**Task directions**
Restate the data that follows exactly as it stands, beginning with the first line and ending with the line that contains "at once when".
START Data for review
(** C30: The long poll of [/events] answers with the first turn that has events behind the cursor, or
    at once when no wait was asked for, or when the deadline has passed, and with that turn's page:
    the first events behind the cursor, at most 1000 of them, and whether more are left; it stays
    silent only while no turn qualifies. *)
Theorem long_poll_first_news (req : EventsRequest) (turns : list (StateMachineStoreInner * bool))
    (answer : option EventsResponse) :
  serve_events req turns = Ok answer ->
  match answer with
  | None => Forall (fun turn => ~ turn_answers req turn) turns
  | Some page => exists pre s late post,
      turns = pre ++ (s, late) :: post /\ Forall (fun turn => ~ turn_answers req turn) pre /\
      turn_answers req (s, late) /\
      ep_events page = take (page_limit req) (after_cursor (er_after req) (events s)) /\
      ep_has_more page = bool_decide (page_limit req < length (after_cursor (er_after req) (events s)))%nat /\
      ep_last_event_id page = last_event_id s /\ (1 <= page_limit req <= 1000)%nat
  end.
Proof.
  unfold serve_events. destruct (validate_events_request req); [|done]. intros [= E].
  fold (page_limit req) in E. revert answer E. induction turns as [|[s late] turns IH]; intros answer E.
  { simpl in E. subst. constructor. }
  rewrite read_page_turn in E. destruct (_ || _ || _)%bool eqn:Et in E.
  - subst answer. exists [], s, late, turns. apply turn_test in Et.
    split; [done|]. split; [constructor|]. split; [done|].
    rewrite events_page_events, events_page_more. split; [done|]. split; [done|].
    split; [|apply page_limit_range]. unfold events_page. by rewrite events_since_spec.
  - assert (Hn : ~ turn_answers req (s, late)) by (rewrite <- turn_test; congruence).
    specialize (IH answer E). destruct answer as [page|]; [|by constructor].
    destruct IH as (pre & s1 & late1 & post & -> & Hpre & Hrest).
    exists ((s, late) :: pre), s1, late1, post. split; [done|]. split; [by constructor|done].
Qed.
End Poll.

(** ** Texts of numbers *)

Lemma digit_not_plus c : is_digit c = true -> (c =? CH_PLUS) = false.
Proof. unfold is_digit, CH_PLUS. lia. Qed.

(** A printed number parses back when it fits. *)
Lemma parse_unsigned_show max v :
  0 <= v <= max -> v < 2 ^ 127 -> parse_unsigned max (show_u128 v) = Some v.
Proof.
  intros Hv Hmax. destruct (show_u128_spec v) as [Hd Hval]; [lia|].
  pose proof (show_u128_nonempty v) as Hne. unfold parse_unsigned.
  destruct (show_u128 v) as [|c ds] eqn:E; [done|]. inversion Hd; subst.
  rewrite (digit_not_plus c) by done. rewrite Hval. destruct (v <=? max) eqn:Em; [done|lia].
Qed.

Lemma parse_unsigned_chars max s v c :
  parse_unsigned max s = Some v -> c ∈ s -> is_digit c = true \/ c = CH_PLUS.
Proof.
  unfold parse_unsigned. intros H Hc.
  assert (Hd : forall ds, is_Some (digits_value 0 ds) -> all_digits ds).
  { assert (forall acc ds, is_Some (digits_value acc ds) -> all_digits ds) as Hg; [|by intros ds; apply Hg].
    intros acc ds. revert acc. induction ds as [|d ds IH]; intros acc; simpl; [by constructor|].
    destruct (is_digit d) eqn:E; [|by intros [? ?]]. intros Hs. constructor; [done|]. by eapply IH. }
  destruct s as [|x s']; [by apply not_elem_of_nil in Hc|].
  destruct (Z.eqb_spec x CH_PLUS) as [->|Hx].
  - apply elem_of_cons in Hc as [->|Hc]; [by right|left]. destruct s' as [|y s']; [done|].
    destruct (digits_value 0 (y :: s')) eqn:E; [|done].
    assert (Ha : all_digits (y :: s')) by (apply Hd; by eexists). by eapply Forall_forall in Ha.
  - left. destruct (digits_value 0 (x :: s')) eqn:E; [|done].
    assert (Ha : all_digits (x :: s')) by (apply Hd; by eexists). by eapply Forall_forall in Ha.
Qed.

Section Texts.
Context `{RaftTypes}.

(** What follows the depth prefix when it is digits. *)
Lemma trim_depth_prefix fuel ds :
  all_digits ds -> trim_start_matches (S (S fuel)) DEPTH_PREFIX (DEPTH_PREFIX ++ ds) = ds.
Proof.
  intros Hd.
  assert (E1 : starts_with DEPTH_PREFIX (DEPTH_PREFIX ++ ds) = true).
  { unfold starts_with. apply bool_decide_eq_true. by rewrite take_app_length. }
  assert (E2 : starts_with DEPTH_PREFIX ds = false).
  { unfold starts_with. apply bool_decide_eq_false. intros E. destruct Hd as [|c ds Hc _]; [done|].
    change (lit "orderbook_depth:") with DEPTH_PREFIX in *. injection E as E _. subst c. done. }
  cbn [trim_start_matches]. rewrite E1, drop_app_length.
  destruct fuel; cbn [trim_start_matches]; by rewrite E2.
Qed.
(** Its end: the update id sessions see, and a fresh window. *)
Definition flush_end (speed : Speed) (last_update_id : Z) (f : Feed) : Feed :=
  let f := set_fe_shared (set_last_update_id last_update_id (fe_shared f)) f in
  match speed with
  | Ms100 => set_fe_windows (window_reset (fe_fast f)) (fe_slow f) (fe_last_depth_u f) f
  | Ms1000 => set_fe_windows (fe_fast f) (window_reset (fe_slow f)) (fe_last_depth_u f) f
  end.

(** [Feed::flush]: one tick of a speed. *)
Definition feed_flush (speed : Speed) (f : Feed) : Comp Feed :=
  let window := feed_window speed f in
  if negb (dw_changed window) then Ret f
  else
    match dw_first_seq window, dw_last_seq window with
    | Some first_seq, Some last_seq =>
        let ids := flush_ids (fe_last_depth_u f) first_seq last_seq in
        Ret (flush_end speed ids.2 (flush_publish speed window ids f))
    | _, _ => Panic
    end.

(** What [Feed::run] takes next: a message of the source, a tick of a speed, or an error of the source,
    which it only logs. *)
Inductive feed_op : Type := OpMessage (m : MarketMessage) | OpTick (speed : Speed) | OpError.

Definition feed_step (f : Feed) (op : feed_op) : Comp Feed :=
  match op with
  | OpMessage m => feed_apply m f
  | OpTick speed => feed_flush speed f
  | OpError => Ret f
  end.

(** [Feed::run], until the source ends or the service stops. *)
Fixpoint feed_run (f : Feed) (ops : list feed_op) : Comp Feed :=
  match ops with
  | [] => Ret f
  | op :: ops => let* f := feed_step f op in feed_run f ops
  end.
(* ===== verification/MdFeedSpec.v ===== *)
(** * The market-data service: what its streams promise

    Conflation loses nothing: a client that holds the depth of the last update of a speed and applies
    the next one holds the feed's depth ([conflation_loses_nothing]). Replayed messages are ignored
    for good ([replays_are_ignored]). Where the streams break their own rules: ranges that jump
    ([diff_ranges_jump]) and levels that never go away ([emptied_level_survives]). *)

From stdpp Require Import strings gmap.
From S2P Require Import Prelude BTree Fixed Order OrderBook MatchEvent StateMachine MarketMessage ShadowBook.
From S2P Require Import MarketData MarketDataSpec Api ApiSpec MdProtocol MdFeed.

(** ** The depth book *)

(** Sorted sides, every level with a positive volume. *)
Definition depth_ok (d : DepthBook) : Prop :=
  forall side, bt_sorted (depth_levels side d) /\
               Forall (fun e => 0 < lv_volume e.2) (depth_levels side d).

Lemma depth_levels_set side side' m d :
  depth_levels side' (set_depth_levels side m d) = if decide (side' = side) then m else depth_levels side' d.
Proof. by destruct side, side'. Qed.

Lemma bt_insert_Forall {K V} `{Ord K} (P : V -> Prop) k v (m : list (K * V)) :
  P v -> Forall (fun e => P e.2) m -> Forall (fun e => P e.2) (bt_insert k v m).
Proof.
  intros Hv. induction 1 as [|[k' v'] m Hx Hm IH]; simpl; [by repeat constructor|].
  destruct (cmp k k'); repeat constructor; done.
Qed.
END Data for review
**Result of this task**
(** C30: The long poll of [/events] answers with the first turn that has events behind the cursor, or
    at once when no wait was asked for, or when the deadline has passed, and with that turn's page:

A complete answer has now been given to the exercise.